The data:
○ ○ ○ ○

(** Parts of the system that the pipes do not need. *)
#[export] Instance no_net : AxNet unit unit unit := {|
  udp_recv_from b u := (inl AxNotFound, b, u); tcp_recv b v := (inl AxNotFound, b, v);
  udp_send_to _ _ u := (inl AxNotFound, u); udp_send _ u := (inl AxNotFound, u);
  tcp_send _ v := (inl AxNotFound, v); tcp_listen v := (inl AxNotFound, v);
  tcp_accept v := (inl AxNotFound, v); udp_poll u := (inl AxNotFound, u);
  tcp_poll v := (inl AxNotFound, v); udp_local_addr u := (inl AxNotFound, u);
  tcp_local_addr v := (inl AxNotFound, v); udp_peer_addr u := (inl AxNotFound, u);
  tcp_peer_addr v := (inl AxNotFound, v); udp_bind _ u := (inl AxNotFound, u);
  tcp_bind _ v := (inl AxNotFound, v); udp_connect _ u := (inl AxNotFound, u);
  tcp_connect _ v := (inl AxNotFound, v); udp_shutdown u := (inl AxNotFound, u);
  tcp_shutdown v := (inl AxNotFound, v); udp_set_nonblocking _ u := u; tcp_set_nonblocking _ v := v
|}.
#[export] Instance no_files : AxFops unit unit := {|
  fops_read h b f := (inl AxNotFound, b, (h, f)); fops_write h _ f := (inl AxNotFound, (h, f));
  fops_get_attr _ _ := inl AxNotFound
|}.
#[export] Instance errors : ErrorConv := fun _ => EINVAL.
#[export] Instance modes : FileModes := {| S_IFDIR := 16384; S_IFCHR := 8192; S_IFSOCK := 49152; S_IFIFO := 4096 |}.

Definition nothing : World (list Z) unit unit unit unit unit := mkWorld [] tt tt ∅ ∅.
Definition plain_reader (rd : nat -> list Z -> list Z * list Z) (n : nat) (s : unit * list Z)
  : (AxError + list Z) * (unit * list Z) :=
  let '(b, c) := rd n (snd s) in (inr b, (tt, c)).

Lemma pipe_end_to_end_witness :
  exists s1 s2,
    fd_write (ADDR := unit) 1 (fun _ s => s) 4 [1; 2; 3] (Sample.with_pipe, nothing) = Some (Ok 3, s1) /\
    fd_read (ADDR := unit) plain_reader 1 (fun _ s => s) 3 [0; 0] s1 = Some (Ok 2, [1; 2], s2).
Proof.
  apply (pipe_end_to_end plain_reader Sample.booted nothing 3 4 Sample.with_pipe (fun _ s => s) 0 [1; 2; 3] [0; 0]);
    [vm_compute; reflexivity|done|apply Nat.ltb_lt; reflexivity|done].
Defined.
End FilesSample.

○ ○ ○ ○

To do: Set down, word for word, each line from the top of the records above through the line with "tcp_connect _ v".

Completed task:
(** Parts of the system that the pipes do not need. *)
#[export] Instance no_net : AxNet unit unit unit := {|
  udp_recv_from b u := (inl AxNotFound, b, u); tcp_recv b v := (inl AxNotFound, b, v);
  udp_send_to _ _ u := (inl AxNotFound, u); udp_send _ u := (inl AxNotFound, u);
  tcp_send _ v := (inl AxNotFound, v); tcp_listen v := (inl AxNotFound, v);
  tcp_accept v := (inl AxNotFound, v); udp_poll u := (inl AxNotFound, u);
  tcp_poll v := (inl AxNotFound, v); udp_local_addr u := (inl AxNotFound, u);
  tcp_local_addr v := (inl AxNotFound, v); udp_peer_addr u := (inl AxNotFound, u);
  tcp_peer_addr v := (inl AxNotFound, v); udp_bind _ u := (inl AxNotFound, u);
  tcp_bind _ v := (inl AxNotFound, v); udp_connect _ u := (inl AxNotFound, u);
  tcp_connect _ v := (inl AxNotFound, v); udp_shutdown u := (inl AxNotFound, u);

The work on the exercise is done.